Definition testing_line (symbol : string) : string :=
  "Testing incremental fetch for " +:+ symbol +:+ "..." +:+ newline.

Definition initial_line (rows : nat) : string :=
  "Initial fetch: " +:+ str_int (Z.of_nat rows) +:+ " rows".

Definition incremental_line (rows : nat) : string :=
  "Incremental fetch: " +:+ str_int (Z.of_nat rows) +:+ " new rows".

(** Lines 107-117.  [w1] is the outside at the first call of [fetch_klines],
    [w2] the outside at the second; the second call leaves [days] at its
    default, 30. *)
Definition main (g : Globals) (w1 w2 : World) : IO unit :=
  let symbol := "BTCUSDT" in
  do _ <- print (testing_line symbol);
  do df <- fetch_klines g w1 symbol "1h" 2 None None;
  do _ <- print (initial_line (df_len df));
  if negb (df_is_empty df) then
    do col <- lift (df_getitem "open_time" df);
    do last_time <- lift (Series_max col);
    do td <- lift (pd_Timedelta_hours 1);
    do start <- lift (Timestamp_add last_time td);
    do df_new <- fetch_klines g w2 symbol "1h" 30 (Some (Timestamp_as_datetime start)) None;
    do _ <- print (incremental_line (df_len df_new));
    ret tt
  else ret tt.

End SelfTest.

(** The reference implementation of the self-test's calls, and sample
    values. *)
Module ExactTest.

Definition time_of (c : cell Z Q) : option Z :=
  match c with
  | CTime t => Some t
  | _ => None
  end.

(** The greatest datetime of a column that has one. *)
Definition series_max (col : list (cell Z Q)) : Result Z :=
  match omap time_of col with
  | [] => raise "ValueError" "no datetime value"
  | t :: ts => inr (fold_left Z.max ts t)
  end.

Definition lib : LibTest Exact.lib :=
  @Build_LibTest Exact.lib
    (fun ts : Z => ts)
    series_max
    (fun h : Z => Exact.bounded "OutOfBoundsTimedelta" (h * 3600 * 1000000000))
    (fun ts td : Z => Exact.bounded "OutOfBoundsDatetime" (ts + td)).


(** A world that answers 200 with [first] to a request that has the default
    lower bound of [Exact.default_params], and 200 with [later] to any
    other. *)
Definition serving_then (first later : JSON Q) : @World Exact.lib :=
  @Build_World Exact.lib Exact.now
    (fun _ params _ =>
       match dict_get "startTime" params with
       | Some (PInt 1699827200000) => inr (Exact.answer 200 "OK" (inr first))
       | _ => inr (Exact.answer 200 "OK" (inr later))
       end).

(** The parameters of the incremental request after [Exact.two_rows]. *)
Definition incremental_params : dict :=
  [ ("symbol", PStr "BTCUSDT"); ("interval", PStr "1h"); ("limit", PInt 1000);
    ("startTime", PInt 1699999200000) ].

(** The world of [Exact.serving Exact.two_rows] an hour later. *)
Definition an_hour_later : @World Exact.lib :=
  @Build_World Exact.lib (Exact.now + 3600 * 1000000000)
    (fun _ _ _ => inr (Exact.answer 200 "OK" (inr Exact.two_rows))).


End ExactTest.

(** * Facts about the table construction *)

Section Frames.

Context {L : Lib}.

#[local] Abbreviation json_t := (JSON float).
#[local] Abbreviation cell_t := (cell Timestamp float).



Lemma length_column (j : nat) (rows : list (list json_t)) :
  length (column j rows : list cell_t) = length rows.
Proof. unfold column. apply length_map. Qed.

(** A list of lists of the right width is its rows, item lists unwrapped. *)
Lemma regular_rows_inv (width : nat) (rows : list json_t) (iss : list (list json_t)) :
  regular_rows width (JArr rows) = Some iss -> rows = map JArr iss.
Proof.
  cbn. revert iss. induction rows as [|r rows IH]; intros iss H.
  - cbn in H. injection H as <-. reflexivity.
  - cbn in H. destruct (row_items width r) as [its|] eqn:Hr; [|discriminate].
    cbn in H. destruct (mapM (row_items width) rows) as [iss'|]; [|discriminate].
    cbn in H. injection H as <-. cbn. f_equal; [|apply IH; reflexivity].
    destruct r; try discriminate. cbn in Hr.
    destruct (Nat.eqb (length items) width); [|discriminate]. congruence.
Qed.

(** On a regular response the table is the six converted columns. *)
Lemma to_frame_regular (data : json_t) (rows : list (list json_t)) :
  regular_rows 12 data = Some rows ->
  to_frame data =
  (let? t := convert to_datetime_ms (column 0 rows) in
   let? o := convert astype_float (column 1 rows) in
   let? h := convert astype_float (column 2 rows) in
   let? l := convert astype_float (column 3 rows) in
   let? c := convert astype_float (column 4 rows) in
   let? v := convert astype_float (column 5 rows) in
   inr [ ("open_time", map CTime t); ("open", map CFloat o); ("high", map CFloat h);
         ("low", map CFloat l); ("close", map CFloat c); ("volume", map CFloat v) ]).
Proof.
  intros Hreg. unfold to_frame, pd_DataFrame. cbn [length response_columns].
  rewrite Hreg. cbn.
  unfold pd_to_datetime.
  destruct (convert to_datetime_ms (column 0 rows)) as [e|t]; [reflexivity|]. cbn.
  destruct (convert astype_float (column 1 rows)) as [e|o]; [reflexivity|]. cbn.
  destruct (convert astype_float (column 2 rows)) as [e|h]; [reflexivity|]. cbn.
  destruct (convert astype_float (column 3 rows)) as [e|l]; [reflexivity|]. cbn.
  destruct (convert astype_float (column 4 rows)) as [e|c]; [reflexivity|]. cbn.
  destruct (convert astype_float (column 5 rows)) as [e|v]; reflexivity.
Qed.


(** Rows that all read as Kline rows are regular, and each of the six columns
    converts to the matching field of the Kline rows. *)
Lemma rows_parse (rows : list json_t) (ks : list Kline) :
  Forall2 (fun row k => spec_kline_of_row row = inr k) rows ks ->
  exists iss,
    regular_rows 12 (JArr rows) = Some iss /\
    convert to_datetime_ms (column 0 iss) = inr (map open_time ks) /\
    convert astype_float (column 1 iss) = inr (map open ks) /\
    convert astype_float (column 2 iss) = inr (map high ks) /\
    convert astype_float (column 3 iss) = inr (map low ks) /\
    convert astype_float (column 4 iss) = inr (map close ks) /\
    convert astype_float (column 5 iss) = inr (map volume ks).
Proof.
  intros Hrows. induction Hrows as [|row k rows ks Hrow _ IH].
  - exists []. repeat split; reflexivity.
  - destruct IH as (iss & Hreg & H0 & H1 & H2 & H3 & H4 & H5).
    unfold spec_kline_of_row in Hrow.
    destruct (row_items 12 row) as [items|] eqn:Hitems; [|discriminate].
    destruct (to_datetime_ms (CRaw (nth 0 items JNull))) as [|t] eqn:E0; [discriminate|].
    destruct (astype_float (CRaw (nth 1 items JNull))) as [|o] eqn:E1; [discriminate|].
    destruct (astype_float (CRaw (nth 2 items JNull))) as [|h] eqn:E2; [discriminate|].
    destruct (astype_float (CRaw (nth 3 items JNull))) as [|l] eqn:E3; [discriminate|].
    destruct (astype_float (CRaw (nth 4 items JNull))) as [|c] eqn:E4; [discriminate|].
    destruct (astype_float (CRaw (nth 5 items JNull))) as [|v] eqn:E5; [discriminate|].
    cbn in Hrow. injection Hrow as <-.
    exists (items :: iss). cbn in Hreg |- *. rewrite Hitems, Hreg. cbn.
    rewrite E0, E1, E2, E3, E4, E5. cbn.
    fold (column 0 iss) (column 1 iss) (column 2 iss) (column 3 iss) (column 4 iss)
      (column 5 iss).
    rewrite H0, H1, H2, H3, H4, H5. repeat split; reflexivity.
Qed.

(** A regular response whose rows all read as Kline rows becomes their
    table. *)
Lemma to_frame_rows (rows : list json_t) (ks : list Kline) :
  Forall2 (fun row k => spec_kline_of_row row = inr k) rows ks ->
  to_frame (JArr rows) = inr (spec_table ks).
Proof.
  intros Hrows. destruct (rows_parse rows ks Hrows) as (iss & Hreg & H0 & H1 & H2 & H3 & H4 & H5).
  rewrite (to_frame_regular _ _ Hreg), H0, H1, H2, H3, H4, H5. cbn.
  unfold spec_table. rewrite !map_map. reflexivity.
Qed.


Lemma df_len_spec_table (ks : list Kline) : df_len (spec_table ks) = length ks.
Proof. cbn. apply length_map. Qed.

Lemma open_times_spec_table (ks : list Kline) :
  open_times (spec_table ks) = map open_time ks.
Proof.
  unfold open_times. cbn. induction ks as [|k ks IH]; [reflexivity|].
  cbn. f_equal. exact IH.
Qed.

End Frames.

(** * Facts about the fetcher *)

Section Facts.

Context {L : Lib}.

Variables (g : Globals) (w : World) (symbol interval : string) (days : Z).
Variables (start_time end_time : option datetime).

#[local] Abbreviation args_params :=
  (request_params w symbol interval days start_time end_time).
#[local] Abbreviation body :=
  (fetch_klines_try w symbol interval days start_time end_time).
#[local] Abbreviation call :=
  (fetch_klines g w symbol interval days start_time end_time).

(** The [try] body, stage by stage. *)
Lemma fetch_klines_try_eq :
  body =
  match args_params with
  | inl e => (inl e, [])
  | inr params =>
      let sent := EGet base_url params 10 in
      match requests_get w base_url params 10 with
      | inl e => (inl e, [sent])
      | inr response =>
          match raise_for_status response with
          | inl e => (inl e, [sent])
          | inr _ =>
              match json response with
              | inl e => (inl e, [sent])
              | inr data =>
                  match no_data data with
                  | inl e => (inl e, [sent])
                  | inr true => (inr df_empty, [sent; EPrint (warn_line symbol params)])
                  | inr false =>
                      match to_frame data with
                      | inl e => (inl e, [sent])
                      | inr df => (inr df, [sent; EPrint (ok_line symbol (df_len df))])
                      end
                  end
              end
          end
      end
  end.
Proof.
  unfold fetch_klines_try.
  destruct (request_params w symbol interval days start_time end_time) as [e|params];
    [reflexivity|].
  cbn. destruct (requests_get w base_url params 10) as [e|response]; [reflexivity|].
  cbn. destruct (raise_for_status response) as [e|[]]; [reflexivity|].
  cbn. destruct (json response) as [e|data]; [reflexivity|].
  cbn. destruct (no_data data) as [e|[|]]; [reflexivity| reflexivity |].
  cbn. destruct (to_frame data) as [e|df]; reflexivity.
Qed.
Lemma set_NoDup k v d : NoDup (Dict.keys d) → NoDup (Dict.keys (Dict.set k v d)).
Proof.
  intros Hd. rewrite set_keys. destruct (Dict.mem k d) eqn:E; [done|].
  apply NoDup_app. split_and!; [done| |apply NoDup_singleton].
  intros x Hx ->%list_elem_of_singleton.
  apply mem_keys in Hx. congruence.
Qed.

Lemma get_set_eq k v d : Dict.get k (Dict.set k v d) = Some v.
Proof.
  induction d as [|[k' v'] d IH]; simpl.
  - by rewrite bool_decide_eq_true_2.
  - case_bool_decide as E; simpl; rewrite ?bool_decide_eq_true_2 by done; [done|].
    by rewrite bool_decide_eq_false_2.
Qed.

Lemma get_set_ne k k' v d : k ≠ k' → Dict.get k' (Dict.set k v d) = Dict.get k' d.
Proof.
  intros Hne. induction d as [|[k0 v0] d IH]; simpl.
  - by rewrite bool_decide_eq_false_2.
  - case_bool_decide as E; simpl.
    + subst. by rewrite !bool_decide_eq_false_2.
    + by rewrite IH.
Qed.

Lemma set_Forall (P : string * string → Prop) k v d :
  P (k, v) → Forall P d → Forall P (Dict.set k v d).
Proof.
  intros Hkv. induction 1 as [|[k' v'] d ?? IH]; simpl.
  - by constructor.
  - case_bool_decide; subst; constructor; auto.
Qed.

Lemma remove_keys k d : Dict.keys (Dict.remove k d) ⊆ Dict.keys d.
Proof.
  induction d as [|[k' v'] d IH]; simpl; [done|].
  case_bool_decide; simpl.
  - intros x ?. by right.
  - intros x [->|?]%elem_of_cons; [left|right; by apply IH].
Qed.

Lemma remove_NoDup k d : NoDup (Dict.keys d) → NoDup (Dict.keys (Dict.remove k d)).
Proof.
  induction d as [|[k' v'] d IH]; simpl; [done|].
  intros [? ?]%NoDup_cons. case_bool_decide; simpl; [done|].
  apply NoDup_cons. split; [|auto]. intros ?%remove_keys. done.
Qed.

Lemma remove_not_in k d : NoDup (Dict.keys d) → k ∉ Dict.keys (Dict.remove k d).
Proof.
  induction d as [|[k' v'] d IH]; simpl; [by intros _ ?%elem_of_nil|].
  intros [? ?]%NoDup_cons. case_bool_decide; simpl; [by subst|].
  apply not_elem_of_cons. split; [done|auto].
Qed.

Lemma get_remove_ne k k' d : k ≠ k' → Dict.get k' (Dict.remove k d) = Dict.get k' d.
Proof.
  intros Hne. induction d as [|[k0 v0] d IH]; simpl; [done|].
  case_bool_decide as E; simpl.
  - subst. by rewrite bool_decide_eq_false_2.
  - by rewrite IH.
Qed.

Lemma remove_Forall (P : string * string → Prop) k d :
  Forall P d → Forall P (Dict.remove k d).
Proof.
  induction 1 as [|[k' v'] d ?? IH]; simpl; [done|].
  case_bool_decide; [done|]. by constructor.
Qed.

Lemma remove_set_fresh k v d :
  k ∉ Dict.keys d → Dict.remove k (Dict.set k v d) = d.
Proof.
  induction d as [|[k' v'] d IH]; simpl.
  - intros _. by rewrite bool_decide_eq_true_2.
  - intros [? ?]%not_elem_of_cons.
    rewrite bool_decide_eq_false_2 by done. simpl.
    rewrite bool_decide_eq_false_2 by done. by rewrite IH.
Qed.

Lemma assign_all_NoDup d es :
  NoDup (Dict.keys d) → NoDup (Dict.keys (assign_all d es)).
Proof.
  revert d. induction es as [|[k v] es IH]; intros d Hd; simpl; [done|].
  by apply IH, set_NoDup.
Qed.
(** * External-store adapters of the custom hooks library

    A shallow embedding of the hooks that expose externally mutated values
    (pointer position, viewport size, persisted key/value) to React, and the
    properties of their subscribe / getSnapshot / notify protocol.

    - [MouseStore]   : [createMousePositionStore] of Window/useMousePosition.ts
    - [WindowSize]   : both [useWindowSize] hooks (store-based and effect-based)
    - [LocalStorage] : both [useLocalStorageState] hooks
    - [MousePositionEffect] : the effect-based [useMousePosition]
    - [IntersectionObserver] : [useIntersectionObserver]
    - [MediaQuery]   : [useMediaQuery]

    JavaScript objects and arrays are kept in explicit heaps so that reference
    identity ([===], [Object.is]) and aliasing are visible: a reference is an
    address, a fresh literal allocates, [Array.prototype.push] updates an
    array in place and [Array.prototype.filter] allocates a new one. *)

From Stdlib Require Import Ascii.
From stdpp Require Import base numbers list strings gmap.
(** * Download monitor with advanced duplicate detection (newdetect.py)

    A shallow embedding of the file-stability wait, the admission filter,
    the filename-similarity test, the per-modality similarity scans over the
    fingerprint database and the decision engine of [EnhancedDownloadHandler],
    followed by the properties the specification states about them.

    Conventions.
    - Python [str] values are [string]s of 8-bit characters; [lower], [strip],
      [\s] and [\d] are the ASCII ones.
    - A Python [float] score is a rational ([Q]) or [float('inf')].
      [1.0 - d / 64.0] is exact in binary64 for every integer [d] between 0
      and 64, so nothing is lost for the image and video scores; the scores
      of difflib and ssdeep enter as values supplied by the [world].
    - The audio features are float32 arrays and numpy computes on them in
      float32: see [F32].
    - Everything the program reads from outside (the file system, the decoding
      libraries) is a field of the [world] record; the program's own mutable
      objects form the [state] record. *)

From Stdlib Require Import ZArith QArith Lia Lqa List String Ascii Bool.
From Stdlib Require Import Sorting.Permutation.
From Stdlib Require SpecFloat.
From stdpp Require Import gmap strings.
Import ListNotations.

Local Open Scope string_scope.
Local Open Scope list_scope.
Local Open Scope Z_scope.

(** ** Python string primitives *)

Module Py.

Definition ascii_in (lo hi : N) (c : ascii) : bool :=
  let n := N_of_ascii c in (N.leb lo n && N.leb n hi)%bool.

(** [str.isspace] on the ASCII range: TAB..CR, FS..US and the space. *)
Definition is_space (c : ascii) : bool :=
  (ascii_in 9 13 c || ascii_in 28 32 c)%bool.

Definition is_digit (c : ascii) : bool := ascii_in 48 57 c.

Definition lower_ascii (c : ascii) : ascii :=
  if ascii_in 65 90 c then ascii_of_N (N_of_ascii c + 32) else c.

(** [s.lower()] *)
Fixpoint lower (s : string) : string :=
  match s with
  | EmptyString => EmptyString
  | String c s' => String (lower_ascii c) (lower s')
  end.

Fixpoint lstrip (s : string) : string :=
  match s with
  | String c s' => if is_space c then lstrip s' else s
  | EmptyString => EmptyString
  end.

Fixpoint rstrip (s : string) : string :=
  match s with
  | String c s' =>
      match rstrip s' with
      | EmptyString => if is_space c then EmptyString else String c EmptyString
      | r => String c r
      end
  | EmptyString => EmptyString
  end.

(** [s.strip()] *)
Definition strip (s : string) : string := rstrip (lstrip s).

(** [len(s)] *)
Definition len (s : string) : Z := Z.of_nat (String.length s).

(** [s.rfind(c)] for a one-character needle: the highest index, or -1. *)
Fixpoint rfind_from (c : ascii) (s : string) (i : Z) (found : Z) : Z :=
  match s with
  | EmptyString => found
  | String d s' => rfind_from c s' (i + 1) (if Ascii.eqb d c then i else found)
  end.

Definition rfind (c : ascii) (s : string) : Z := rfind_from c s 0 (-1).

(** [s[i:j]] for [0 <= i <= j]. *)
Definition slice (s : string) (i j : Z) : string :=
  String.substring (Z.to_nat i) (Z.to_nat (j - i)) s.

(** Truthiness of an [Optional[str]]: [None] and the empty string are false. *)
Definition truthy (o : option string) : bool :=
  match o with
  | Some (String _ _) => true
  | _ => false
  end.

End Py.

(** ** os.path

    The monitored directory is a Windows one, so [os.path] is [ntpath]:
    separator [\], alternative separator [/].  [basename] is given for
    paths without a drive-relative prefix, which is what the watcher
    delivers. *)

Module OsPath.

Definition sep : ascii := "\"%char.
Definition altsep : ascii := "/"%char.
Definition extsep : ascii := "."%char.

Definition last_sep (p : string) : Z :=
  Z.max (Py.rfind sep p) (Py.rfind altsep p).

(** The [while filenameIndex < dotIndex] loop of [genericpath._splitext]:
    is there a character other than the dot among the [n] characters
    starting at [filenameIndex]? *)
Fixpoint has_non_dot (p : string) (filenameIndex : Z) (n : nat) : bool :=
  match n with
  | O => false
  | S n' =>
      match String.get (Z.to_nat filenameIndex) p with
      | Some c =>
          if Ascii.eqb c extsep then has_non_dot p (filenameIndex + 1) n'
          else true
      | None => true
      end
  end.

(** [os.path.splitext(p)] *)
Definition splitext (p : string) : string * string :=
  let sepIndex := last_sep p in
  let dotIndex := Py.rfind extsep p in
  if ((sepIndex <? dotIndex)%Z
      && has_non_dot p (sepIndex + 1) (Z.to_nat (dotIndex - (sepIndex + 1))))%bool
  then (Py.slice p 0 dotIndex, Py.slice p dotIndex (Py.len p))
  else (p, EmptyString).

(** [os.path.basename(p)] *)
Definition basename (p : string) : string :=
  Py.slice p (last_sep p + 1) (Py.len p).

(** [os.path.join(d, name)] for a relative [name]. *)
Definition join (d name : string) : string :=
  match d with
  | EmptyString => name
  | _ =>
      match String.get (Nat.pred (String.length d)) d with
      | Some c =>
          if (Ascii.eqb c sep || Ascii.eqb c altsep)%bool
          then String.append d name
          else String.append d (String sep name)
      | None => String.append d (String sep name)
      end
  end.

End OsPath.

(** ** The fragment of [re] the program uses

    Every pattern of the source is a sequence of single characters, the
    classes [\s] and [\d], the repetitions [*] and [+] of one of those, and
    the anchors [^] and [$].  Patterns are kept as the source writes them and
    compiled by [re_compile]. *)

Module Re.

Inductive atom : Type :=
| AChar (c : ascii)
| ASpace
| ADigit
| AAny.

Inductive item : Type :=
| One (a : atom)
| Many0 (a : atom)
| Many1 (a : atom)
| Bol
| Eol.

Definition pattern := list item.

Definition newline : ascii := ascii_of_N 10.

Definition quantify (a : atom) (rest : string) : item * string :=
  match rest with
  | String "*" r => (Many0 a, r)
  | String "+" r => (Many1 a, r)
  | _ => (One a, rest)
  end.

(** One step of the pattern reader: the first item of [s] and what is
    left.  [None] on syntax outside the fragment. *)
Definition read_item (s : string) : option (item * string) :=
  match s with
  | EmptyString => None
  | String "^" r => Some (Bol, r)
  | String "$" r => Some (Eol, r)
  | String "\" (String "s" r) => Some (quantify ASpace r)
  | String "\" (String "d" r) => Some (quantify ADigit r)
  | String "\" (String c r) =>
      if (Py.ascii_in 48 57 c || Py.ascii_in 65 90 c || Py.ascii_in 97 122 c)%bool
      then None
      else Some (quantify (AChar c) r)
  | String "\" EmptyString => None
  | String "." r => Some (quantify AAny r)
  | String c r =>
      if existsb (Ascii.eqb c) (list_ascii_of_string "*+?()[]{}|")
      then None
      else Some (quantify (AChar c) r)
  end.

Fixpoint read_items (fuel : nat) (s : string) : option pattern :=
  match s with
  | EmptyString => Some []
  | _ =>
      match fuel with
      | O => None
      | S fuel' =>
          match read_item s with
          | Some (it, r) => option_map (cons it) (read_items fuel' r)
          | None => None
          end
      end
  end.

(** [re.compile(src)]; the empty pattern stands for a source outside the
    fragment (no pattern of the program is). *)
Definition re_compile (src : string) : pattern :=
  match read_items (String.length src) src with
  | Some p => p
  | None => []
  end.

Definition atom_test (ignorecase : bool) (a : atom) (c : ascii) : bool :=
  match a with
  | AChar d =>
      if ignorecase then Ascii.eqb (Py.lower_ascii c) (Py.lower_ascii d)
      else Ascii.eqb c d
  | ASpace => Py.is_space c
  | ADigit => Py.is_digit c
  | AAny => negb (Ascii.eqb c newline)
  end.

(** Greedy repetition with backtracking: take the longest run first and
    give characters back until the continuation [k] succeeds. *)
Fixpoint many (test : ascii -> bool) (k : bool -> string -> option nat)
         (bol : bool) (s : string) : option nat :=
  match s with
  | String c s' =>
      if test c then
        match many test k false s' with
        | Some n => Some (S n)
        | None => k bol s
        end
      else k bol s
  | EmptyString => k bol s
  end.

(** [match_here ic p bol s]: the length of the match of [p] at the start
    of [s], if there is one; [bol] says whether [s] starts the subject. *)
Fixpoint match_here (ic : bool) (p : pattern) (bol : bool) (s : string)
  : option nat :=
  match p with
  | [] => Some O
  | One a :: p' =>
      match s with
      | String c s' =>
          if atom_test ic a c then option_map S (match_here ic p' false s')
          else None
      | EmptyString => None
      end
  | Many0 a :: p' => many (atom_test ic a) (match_here ic p') bol s
  | Many1 a :: p' =>
      match s with
      | String c s' =>
          if atom_test ic a c
          then option_map S (many (atom_test ic a) (match_here ic p') false s')
          else None
      | EmptyString => None
      end
  | Bol :: p' => if bol then match_here ic p' bol s else None
  | Eol :: p' =>
      match s with
      | EmptyString => match_here ic p' bol s
      | String c EmptyString =>
          if Ascii.eqb c newline then match_here ic p' bol s else None
      | _ => None
      end
  end.

Fixpoint search_from (ic : bool) (p : pattern) (bol : bool) (s : string)
  : bool :=
  match match_here ic p bol s with
  | Some _ => true
  | None =>
      match s with
      | String _ s' => search_from ic p false s'
      | EmptyString => false
      end
  end.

---

◆ **TASK BRIEF**
Return the number of lines in the material holding the string "effect", and no other text.

◆ **SOLUTION FOR THIS TASK**
2